(** X13.  The four arcs of [draw_radar] are circles of radius 300, 500, 700
    and 900 around the centre of the radar.  For no angle between the start
    and the stop angle of an arc is its point on the 480 x 320 canvas; and
    whatever the angle, a point of such a circle that is on the canvas
    belongs to the smallest one and lies in rows 0 to 30. *)
Theorem grid_arcs_miss_the_canvas
  (c : color) (left top w h : Z) (start stop : R) (width : Z) (theta : R) :
  In (Arc c left top w h start stop width) draw_radar ->
  ((start <= theta <= stop)%R ->
   ~ on_canvas (circle_point left top w theta)) /\
  (on_canvas (circle_point left top w theta) ->
   w = 600%Z /\ (snd (circle_point left top w theta) <= 30)%R).
Proof.
  intros H.
  assert (G : (IZR left + IZR w / 2 = 240)%R /\
              (IZR top + IZR w / 2 = 210)%R /\
              (w = 600 \/ w = 1000 \/ w = 1400 \/ w = 1800)%Z /\
              start = PI /\ stop = (2 * PI)%R).
  { unfold draw_radar in H. cbn [app map In] in H.
    unfold RADAR_CX, RADAR_CY in H.
    repeat (destruct H as [H|H];
            [try discriminate H; inversion H; subst;
             repeat split; try lra; lia|]).
    destruct H. }
  destruct G as (Hl & Ht & Hw & -> & ->).
  assert (Hw6 : (600 <= IZR w)%R).
  { apply (IZR_le 600). lia. }
  split.
  - intros [T0 T1] Hc.
    destruct (circle_point_on_canvas Hl Ht Hw6 Hc) as [Hlt Hrow].
    assert (E : w = 600%Z).
    { destruct Hw as [E|[E|[E|E]]]; subst; [reflexivity|lra|lra|lra]. }
    subst w. destruct (Hrow eq_refl) as [_ Hs].
    pose proof (sin_le_0 _ T0 T1). lra.
  - intros Hc.
    destruct (circle_point_on_canvas Hl Ht Hw6 Hc) as [Hlt Hrow].
    assert (E : w = 600%Z).
    { destruct Hw as [E|[E|[E|E]]]; subst; [reflexivity|lra|lra|lra]. }
    subst w. split; [reflexivity|]. apply (Hrow eq_refl).
Qed.

(** The hypothesis of X13 holds for the smallest arc. *)
Lemma grid_arcs_witness :
  In (Arc GREEN (RADAR_CX - 300) (RADAR_CY - 300) 600 600 PI (2 * PI) 2)
     draw_radar /\
  ((PI <= PI <= 2 * PI)%R ->
   ~ on_canvas
       (circle_point (RADAR_CX - 300) (RADAR_CY - 300) 600 PI)) /\
  (on_canvas (circle_point (RADAR_CX - 300) (RADAR_CY - 300) 600 PI) ->
   600%Z = 600%Z /\
   (snd (circle_point (RADAR_CX - 300) (RADAR_CY - 300) 600 PI)
    <= 30)%R).
Proof.
  assert (H : In (Arc GREEN (RADAR_CX - 300) (RADAR_CY - 300) 600 600
                      PI (2 * PI) 2) draw_radar).
  { unfold draw_radar. apply in_or_app. left.
    right. right. right. left. reflexivity. }
  exact (conj H (@grid_arcs_miss_the_canvas _ _ _ _ _ _ _ _ PI H)).
Defined.

(** ** The colours of a frame *)

Lemma draw_radar_green :
  Forall (fun c => cmd_color c <> RED) draw_radar.
Proof.
  unfold draw_radar. cbn [app map].
  repeat constructor; cbn [cmd_color draw_color]; discriminate.
Qed.

Lemma draw_line_green (st : State) :
  Forall (fun c => cmd_color c <> RED) (map Draw (draw_line st)).
Proof.
  unfold draw_line. cbn [map].
  repeat constructor; cbn [cmd_color draw_color]; discriminate.
Qed.

Lemma draw_text_beyond (st : State) :
  (40 < i_distance st)%Z ->
  Forall (fun c => cmd_color c <> RED) (map Draw (snd (draw_text st))).
Proof.
  intros H. unfold draw_text, txt_status, txt_ang, txt_dist,
              scale_labels, degree_labels.
  apply Z.ltb_lt in H. rewrite H.
  assert (H' : (i_distance st <? 40)%Z = false)
    by (apply Z.ltb_ge; apply Z.ltb_lt in H; lia).
  rewrite H'. cbn [snd app map flat_map].
  repeat constructor; cbn [cmd_color draw_color]; discriminate.
Qed.

Lemma draw_text_status_red (st : State) :
  (i_distance st <= 40)%Z ->
  In (Draw (Text font_small (lit "In") RED (TopLeft (5, 240)%Z)))
     (map Draw (snd (draw_text st))).
Proof.
  intros H. apply in_map. unfold draw_text. cbn [snd].
  apply in_or_app; right; apply in_or_app; right; apply in_or_app; left.
  right. left. unfold txt_status.
  assert (H' : (40 <? i_distance st)%Z = false) by (apply Z.ltb_ge; lia).
  now rewrite H'.
Qed.

(** X14.  In one round of the main loop whose sample, after the read,
    converts to floats, something is drawn in the alert colour (red)
    exactly when the distance held is 40 or less: beyond 40 the frame (fade,
    grid, sweep ray, status bar) has no red in it. *)
Theorem red_is_drawn_exactly_up_to_40 (chunk : list byte) (st : State) :
  FloatProjector.drawable (fst (loop_iteration chunk st)) ->
  Exists (fun c => cmd_color c = RED) (snd (loop_iteration chunk st))
  <-> (i_distance (fst (loop_iteration chunk st)) <= 40)%Z.
Proof.
  intros _.
  unfold loop_iteration. cbn [fst snd].
  set (st' := fst (read_serial chunk st)).
  split.
  - intros H. destruct (Z.le_gt_cases (i_distance st') 40) as [|Hgt];
      [assumption|]. exfalso.
    apply Exists_exists in H. destruct H as (c & Hin & Hc).
    assert (F : Forall (fun c => cmd_color c <> RED)
                  ([Fade BG_COLOR 10 0 0 WIDTH 235] ++ draw_radar
                   ++ map Draw (draw_line st')
                   ++ map Draw (draw_object st')
                   ++ map Draw (snd (draw_text st')))).
    { apply Forall_app; split.
      { repeat constructor. cbn. discriminate. }
      apply Forall_app; split; [apply draw_radar_green|].
      apply Forall_app; split; [apply draw_line_green|].
      apply Forall_app; split.
      - rewrite draw_object_from by (unfold THRESHOLD; lia). constructor.
      - apply draw_text_beyond. lia. }
    rewrite Forall_forall in F. exact (F c Hin Hc).
  - intros H. apply Exists_exists.
    exists (Draw (Text font_small (lit "In") RED (TopLeft (5, 240)%Z))).
    split; [|reflexivity].
    apply in_or_app; right; apply in_or_app; right;
      apply in_or_app; right; apply in_or_app; right.
    now apply draw_text_status_red.
Qed.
* * * * * * * * *
Task brief: Among the lines above, list those that contain the word "unfold".

Output of the task:
  { unfold draw_radar in H. cbn [app map In] in H.
    unfold RADAR_CX, RADAR_CY in H.
  { unfold draw_radar. apply in_or_app. left.
  unfold draw_radar. cbn [app map].
  unfold draw_line. cbn [map].
  intros H. unfold draw_text, txt_status, txt_ang, txt_dist,
  intros H. apply in_map. unfold draw_text. cbn [snd].
  right. left. unfold txt_status.
  unfold loop_iteration. cbn [fst snd].
      - rewrite draw_object_from by (unfold THRESHOLD; lia). constructor.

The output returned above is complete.